Gas a few of your people and they'll really go bananas for you!

The SF Chronicle's Anna Badkhen describes a cult of presidential personality that may not be accidental. (Singing Together, the girl group that sings "I Want Someone," sounds suspiciously like Moving Together, a pro-Putin youth group that campaigns "against avant-garde writers who ridicule Soviet-era heroes.") One Putin appearance on a talk show sounds like a new version of Someone Should Tell the Czar:

As he took questions from ordinary people across Russia's nine time zones, Putin gave his advice on issues such as how to prevent hate crimes, whether to tolerate Islam and what to do about sex and violent scenes on television. Like an all-powerful game show host, he also promised to solve callers' personal problems, ranging from unpaid salaries to unheated apartments.

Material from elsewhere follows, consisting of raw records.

(* ===== verification/RlpTheorems.v ===== *)
(** * The RLP codec: theorems

    Nested items of byte strings and lists: what the writer produces for them, and
    that the strict reader accepts exactly these encodings. *)

From S2P Require Import Prelude Rlp RlpProps RlpItems.
From coqutil Require Import Datatypes.RecordSetters.
Import DoubleBraceUpdate.

#[local] Open Scope Z_scope.

(** ** Items *)

Inductive Item :=
| Str (b : Bytes)
| Lst (l : list Item).

Section Induction.

Context (P : Item -> Prop) (HStr : forall b, P (Str b)) (HLst : forall l, Forall P l -> P (Lst l)).

Fixpoint Item_induction (x : Item) : P x :=
  match x with
  | Str b => HStr b
  | Lst l => HLst l ((fix go l := match l return Forall P l with
                                  | [] => Forall_nil_2 _
                                  | y :: l => Forall_cons_2 _ y l (Item_induction y) (go l)
                                  end) l)
  end.

End Induction.

(** Written with the operations of [RLPStream]. *)
Fixpoint write (x : Item) (s : RLPStream) : Res RLPStream :=
  match x with
  | Str b => append b false s
  | Lst l => appendVector write l s
  end.

Definition encode_item (x : Item) : Res Bytes := write x RLPStream_empty ≫= out.

(** Read with the operations of [RLP]: lists by iteration, strings as bytes. *)
Fixpoint read (fuel : nat) (d : Bytes) : Res Item :=
  match fuel with
  | O => Throw NoFuel
  | S fuel =>
      if isList d then (children d ≫= convert_all (read fuel)) ≫= fun l => Ok (Lst l)
      else toBytes d Strict ≫= fun b => Ok (Str b)
  end.

Definition decode_item (d : Bytes) : Res Item := RLP_of d VeryStrict ≫= read (S (length d)).

(** ** The encoding *)

Definition enc_str (b : Bytes) : Bytes :=
  if (size b =? 1) && (byte_at b 0 <? 128) then b else header 128 (size b) ++ b.

Fixpoint enc (x : Item) : Bytes :=
  match x with
  | Str b => enc_str b
  | Lst l => let p := concat (map enc l) in header 192 (size p) ++ p
  end.

Definition body (x : Item) : Bytes := match x with Str b => b | Lst l => concat (map enc l) end.
Definition is_lst (x : Item) : bool := match x with Str _ => false | Lst _ => true end.

(** Bytes are bytes, and no payload is too long for the reader. *)
Fixpoint fits (x : Item) : Prop :=
  match x with
  | Str b => Forall is_byte b /\ size b < max_length
  | Lst l => size (concat (map enc l)) < max_length /\ foldr (fun y P => fits y /\ P) True l
  end.

Lemma fits_items l : foldr (fun y P => fits y /\ P) True l <-> Forall fits l.
Proof.
  induction l as [|x l IH]; simpl; [split; [constructor | done]|]. rewrite IH, Forall_cons. done.
Qed.

Lemma single_byte b : (size b =? 1) && (byte_at b 0 <? 128) = true <-> exists c, b = [c] /\ c < 128.
Proof.
  rewrite andb_true_iff, Z.eqb_eq, Z.ltb_lt. split.
  - intros [H1 H2]. destruct b as [|c [|? ?]]; [done | by exists c | unfold size in H1; simpl length in H1; lia].
  - by intros (c & -> & Hc).
Qed.

Lemma enc_framed x : fits x -> framed (enc x) (is_lst x) (body x).
Proof.
  destruct x as [b|l]; simpl; [|intros [H _]; by constructor]. intros [Hb Hs]. unfold enc_str.
  destruct (_ && _) eqn:E.
  - apply single_byte in E as (c & -> & Hc). rewrite Forall_singleton in Hb. unfold is_byte in Hb.
    constructor. lia.
  - constructor; [done|]. intros c ->. apply Z.nlt_ge. intros Hc. rewrite (proj2 (single_byte [c])) in E; [done | by exists c].
Qed.

(** ** Writing *)

Lemma push_push a b s : push b (push a s) = push (a ++ b) s.
Proof. destruct s as [o st]. change (mkStream ((o ++ a) ++ b) st = mkStream (o ++ a ++ b) st). by rewrite app_assoc. Qed.

Lemma pushCount_header count base s :
  56 <= count < max_length -> base = 128 \/ base = 192 -> pushCount count (base + 55) s = Ok (push (header base count) s).
Proof.
  intros Hc Hb. unfold pushCount. destruct (long_bytes count) as (k & Hk & Hk7); [lia..|].
  rewrite Z.gtb_ltb, (proj2 (Z.ltb_ge _ _)) by lia. cbn [throw_if mbind Res_bind]. do 2 f_equal.
  unfold header. rewrite (proj2 (Z.ltb_ge _ _)) by lia. f_equal. lia.
Qed.

Lemma append_str b s : size b < max_length -> append b false s = noteAppended 1 (push (enc_str b) s).
Proof.
  intros Hs. unfold append, enc_str. change c_rlpDataImmLenStart with 128. change c_rlpDataImmLenCount with 56.
  destruct (_ && _); [done|]. destruct (Z.ltb_spec (size b) 56) as [H|H].
  - cbn [mbind Res_bind]. unfold appendRaw, noteAppended at 2. simpl (0 =? 0). cbn [mbind Res_bind].
    by rewrite push_push, (header_short 128), Z.add_comm.
  - change c_rlpDataIndLenZero with (128 + 55). rewrite pushCount_header by (lia || by left). cbn [mbind Res_bind].
    unfold appendRaw, noteAppended at 2. simpl (0 =? 0). cbn [mbind Res_bind]. by rewrite push_push.
Qed.

(** The last item of a list completes it. *)
Lemma note_completes o p rest :
  0 <= size p < max_length ->
  note_loop ((1, size o) :: rest) (o ++ p) 1 = note_loop rest (o ++ header 192 (size p) ++ p) 1.
Proof.
  intros Hp. cbn [note_loop]. cbn [throw_if mbind Res_bind Z.ltb Z.compare Pos.compare Pos.compare_cont]. cbv zeta.
  rewrite size_app. replace (size o + size p - size o) with (size p) by lia. change (negb (1 - 1 =? 0)) with false.
  assert (take (Z.to_nat (size o)) (o ++ p) = o) as -> by (unfold size; by rewrite Nat2Z.id, take_app_length).
  assert (drop (Z.to_nat (size o)) (o ++ p) = p) as -> by (unfold size; by rewrite Nat2Z.id, drop_app_length).
  change c_rlpListImmLenCount with 56. change c_rlpListStart with 192. change c_rlpListIndLenZero with 247.
  unfold header. destruct (Z.ltb_spec (size p) 56) as [H|H]; [done|].
  destruct (long_bytes (size p)) as (k & Hk & Hk7); [lia..|]. rewrite (proj2 (Z.leb_le _ _)) by lia.
  by replace (192 + 55 + Z.of_nat (bytesRequired (size p))) with (247 + Z.of_nat (bytesRequired (size p))) by lia.
Qed.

And when 11-year-old Natasha Bugaryova from the far eastern city of Birobidzhan called to complain that local authorities had put up a synthetic Christmas tree instead of a real one in the city square, Putin promised to take care of that, too.

"Your governor should make his people a present and replace the synthetic Christmas tree with a real one," Putin said, leaving little doubt that the governor in question, Nikolai Volkov, would quickly spring into obedient action.

Nikolai Volkov sure has fallen on hard times since his grudge match against The Iron Sheik.